Which lines below fall between the one containing "(** [type(x).__name__], as" and the one containing "(** ** Exceptions"? Repeat them exactly, counting both of those lines, and add nothing else.
________________________________________
(** * Portfolio backend: the path operations of [main.py]

    A shallow embedding of the request handlers of the portfolio backend
    ([read_json_file], [get_profile], [list_diary], [get_diary_item],
    [test_database], [read_root]), of the routes and response models their
    decorators declare, and the properties the specification states about
    them.

    The handlers are Python functions that read two local files, may raise
    exceptions and return JSON-like Python values.  They are modelled as
    computations in a small state-and-exception monad over a [world] that
    holds the file system, the process environment and the optional
    [database] module. *)

From Stdlib Require Import ZArith Floats.SpecFloat.
From stdpp Require Import gmap strings list pretty.

Open Scope string_scope.
Open Scope Z_scope.

(** ** Python values

    What [json.load] produces: [None], [bool], [int], [float], [str],
    [list] and [dict] with string keys.  A [dict] keeps its keys in
    insertion order and is an association list here; a [string] is the
    sequence of characters of a Python [str]. *)

#[warnings="-register-all"]
Inductive json : Type :=
  | JNull
  | JBool (b : bool)
  | JInt (n : Z)
  | JFloat (f : spec_float)
  | JStr (s : string)
  | JArr (items : list json)
  | JObj (fields : list (string * json)).

(** [d.get(key)] / [d[key]] / [key in d] on the fields of a dict. *)
Fixpoint dict_get (key : string) (fields : list (string * json)) : option json :=
  match fields with
  | [] => None
  | (k, v) :: rest => if String.eqb k key then Some v else dict_get key rest
  end.

(** [d[key] = v]: the value of an existing key is replaced where it stands,
    a new key goes last. *)
Fixpoint dict_set (key : string) (v : json) (fields : list (string * json))
  : list (string * json) :=
  match fields with
  | [] => [(key, v)]
  | (k, v0) :: rest =>
      if String.eqb k key then (k, v) :: rest else (k, v0) :: dict_set key v rest
  end.

(** [x[key]] when [x] is a dict. *)
Definition field (key : string) (x : json) : option json :=
  match x with
  | JObj fields => dict_get key fields
  | _ => None
  end.

(** [type(x).__name__], as it appears in the interpreter's messages. *)
Definition type_name (x : json) : string :=
  match x with
  | JNull => "NoneType"
  | JBool _ => "bool"
  | JInt _ => "int"
  | JFloat _ => "float"
  | JStr _ => "str"
  | JArr _ => "list"
  | JObj _ => "dict"
  end.

Definition is_dict (x : json) : bool :=
  match x with JObj _ => true | _ => false end.

Definition is_list (x : json) : bool :=
  match x with JArr _ => true | _ => false end.

Definition is_str (x : json) : bool :=
  match x with JStr _ => true | _ => false end.

(** [x == s] for a value [x] and a [str] [s]: only an equal [str] is equal. *)
Definition eq_str (x : json) (s : string) : bool :=
  match x with JStr t => String.eqb t s | _ => false end.

(** ** Exceptions

    Every constructor stands for a class together with its subclasses, the
    way an [except] clause matches.  [Exception_ cls msg] is any other
    subclass of [Exception], with its class name and its [str()]. *)

Inductive exn : Type :=
  | FileNotFoundError (msg : string)
  | ImportError (msg : string)
  | HTTPException (status_code : Z) (detail : string)
  | Exception_ (cls : string) (msg : string).

Definition is_FileNotFoundError (e : exn) : bool :=
  match e with FileNotFoundError _ => true | _ => false end.

Definition is_ImportError (e : exn) : bool :=
  match e with ImportError _ => true | _ => false end.

Definition is_HTTPException (e : exn) : bool :=
  match e with HTTPException _ _ => true | _ => false end.

Definition AttributeError (obj : json) (attr : string) : exn :=
  Exception_ "AttributeError"
    ("'" ++ type_name obj ++ "' object has no attribute '" ++ attr ++ "'").

Definition TypeError_not_iterable (obj : json) : exn :=
  Exception_ "TypeError" ("'" ++ type_name obj ++ "' object is not iterable").

(** ** The world the handlers run in *)

(** The [db] object of the optional [database] module: its [name]
    attribute when it has one, and what [db.list_collection_names()]
    does. *)
Record Database : Type := {
  db_name : option string;
  list_collection_names : exn + list string
}.

Record world : Type := {
  (** regular files by path, with their text *)
  files : gmap string string;
  (** [os.environ] *)
  environ : gmap string string;
  (** [from database import db]: the import raises, or binds [db] to
      [None] or to a database object *)
  import_db : exn + option Database
}.

Definition set_files (f : gmap string string -> gmap string string) (w : world) : world :=
  {| files := f (files w); environ := environ w; import_db := import_db w |}.

(** An edit made outside the service: the file at [path] gets a new text,
    or is removed. *)
Definition edit_file (path : string) (content : option string) (w : world) : world :=
  set_files (match content with
             | Some text => <[path := text]>
             | None => delete path
             end) w.

(** ** Computations: state passing with exceptions *)

Inductive outcome (A : Type) : Type :=
  | Return (a : A)
  | Raise (e : exn).
Arguments Return {A} a.
Arguments Raise {A} e.

Definition M (A : Type) : Type := world -> outcome A * world.

Definition ret {A} (a : A) : M A := fun w => (Return a, w).

Definition raise {A} (e : exn) : M A := fun w => (Raise e, w).

Definition bind {A B} (m : M A) (k : A -> M B) : M B :=
  fun w =>
    match m w with
    | (Return a, w') => k a w'
    | (Raise e, w') => (Raise e, w')
    end.

(** [try: body except ...: handler]: the handler receives the exception
    and chooses by its class, in the order of the [except] clauses. *)
Definition try_except {A} (body : M A) (handler : exn -> M A) : M A :=
  fun w =>
    match body w with
    | (Return a, w') => (Return a, w')
    | (Raise e, w') => handler e w'
    end.

Definition lift {A} (r : exn + A) : M A :=
  match r with
  | inl e => raise e
  | inr a => ret a
  end.

(** A computation that leaves the world as it found it, whatever it
    returns or raises. *)
Definition read_only {A} (m : M A) : Prop := forall w, (m w).2 = w.

(** A computation that raises nothing but [HTTPException]s. *)
Definition raises_only_HTTPException {A} (m : M A) : Prop :=
  forall w e, (m w).1 = Raise e -> is_HTTPException e = true.

(** A computation whose outcome is the same in any two worlds that [R]
    relates. *)
Definition determined_by {A} (R : world -> world -> Prop) (m : M A) : Prop :=
  forall w1 w2, R w1 w2 -> (m w1).1 = (m w2).1.

(** Two worlds with the same file, or the same absence, at [path]. *)
Definition same_file (path : string) (w1 w2 : world) : Prop :=
  files w1 !! path = files w2 !! path.

(** Two worlds with the same [database] module and the same two settings
    in the environment. *)
Definition same_database_settings (w1 w2 : world) : Prop :=
  import_db w1 = import_db w2
  /\ environ w1 !! "DATABASE_URL" = environ w2 !! "DATABASE_URL"
  /\ environ w1 !! "DATABASE_NAME" = environ w2 !! "DATABASE_NAME".

Declare Scope py_scope.
Delimit Scope py_scope with py.
Notation "x <- m ;; k" := (bind m (fun x => k))
  (at level 100, m at next level, right associativity) : py_scope.
Open Scope py_scope.

(** *** Primitives *)

(** [os.path.exists(path)] *)
Definition os_path_exists (path : string) : M bool :=
  fun w => (Return (bool_decide (is_Some (files w !! path))), w).

(** [open(path, mode, encoding="utf-8")], as far as its effect on the
    files goes: ["r"] reads an existing file and fails on a missing one,
    ["w"] creates or truncates the file.  The result is the text the
    stream will deliver. *)
Definition open_ (path mode : string) : M string :=
  fun w =>
    if String.eqb mode "r" then
      match files w !! path with
      | Some text => (Return text, w)
      | None =>
          (Raise (FileNotFoundError
                    ("[Errno 2] No such file or directory: '" ++ path ++ "'")), w)
      end
    else if String.eqb mode "w" then
      (Return "", set_files (<[path := ""]>) w)
    else
      (Raise (Exception_ "ValueError" ("invalid mode: '" ++ mode ++ "'")), w).

(** [os.getenv(name)] *)
Definition os_getenv (name : string) : M (option string) :=
  fun w => (Return (environ w !! name), w).

(** Truth value of [os.getenv(name)]: set and not empty. *)
Definition truthy (v : option string) : bool :=
  match v with
  | Some s => negb (String.eqb s "")
  | None => false
  end.

(** [os.path.join(a, b)] on POSIX paths. *)
Definition os_path_join (a b : string) : string :=
  if String.prefix "/" b then b
  else if String.eqb a "" then b
  else if String.eqb (String.substring (String.length a - 1)%nat 1%nat a) "/" then a ++ b
  else a ++ "/" ++ b.

(** ** The documented shapes

    The [BaseModel] classes of [main.py], read as predicates on parsed
    values: a required field must be present with the declared type, an
    [Optional] one may be missing or [None]. *)

Definition required (p : json -> bool) (key : string) (fields : list (string * json)) : bool :=
  match dict_get key fields with
  | Some v => p v
  | None => false
  end.

Definition optional (p : json -> bool) (key : string) (fields : list (string * json)) : bool :=
  match dict_get key fields with
  | Some JNull | None => true
  | Some v => p v
  end.

Definition list_of (p : json -> bool) (x : json) : bool :=
  match x with
  | JArr items => forallb p items
  | _ => false
  end.

Definition SocialLink (x : json) : bool :=
  match x with
  | JObj fields => required is_str "label" fields && required is_str "url" fields
  | _ => false
  end.

Definition Profile (x : json) : bool :=
  match x with
  | JObj fields =>
      required is_str "name" fields
      && required is_str "photo_url" fields
      && optional is_str "tagline" fields
      && required (list_of SocialLink) "socials" fields
  | _ => false
  end.

Definition DiaryItem (x : json) : bool :=
  match x with
  | JObj fields =>
      required is_str "id" fields
      && required is_str "title" fields
      && required is_str "date" fields
      && optional is_str "summary" fields
      && optional is_str "content" fields
  | _ => false
  end.

(** *** Serialisation through a model

    What the framework sends for a value that validated against a model:
    the declared fields in their declared order, each with the value's
    own entry, [None] for an optional field the value leaves out; keys
    the model does not declare are not sent. *)

Definition declared (key : string) (fields : list (string * json)) : string * json :=
  (key, default JNull (dict_get key fields)).

Definition dump_SocialLink (x : json) : json :=
  match x with
  | JObj fields => JObj [declared "label" fields; declared "url" fields]
  | _ => x
  end.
________________________________________
* [TASK SOLUTION]
(** [type(x).__name__], as it appears in the interpreter's messages. *)
Definition type_name (x : json) : string :=
  match x with
  | JNull => "NoneType"
  | JBool _ => "bool"
  | JInt _ => "int"
  | JFloat _ => "float"
  | JStr _ => "str"
  | JArr _ => "list"
  | JObj _ => "dict"
  end.

Definition is_dict (x : json) : bool :=
  match x with JObj _ => true | _ => false end.

Definition is_list (x : json) : bool :=
  match x with JArr _ => true | _ => false end.

Definition is_str (x : json) : bool :=
  match x with JStr _ => true | _ => false end.

(** [x == s] for a value [x] and a [str] [s]: only an equal [str] is equal. *)
Definition eq_str (x : json) (s : string) : bool :=
  match x with JStr t => String.eqb t s | _ => false end.

(** ** Exceptions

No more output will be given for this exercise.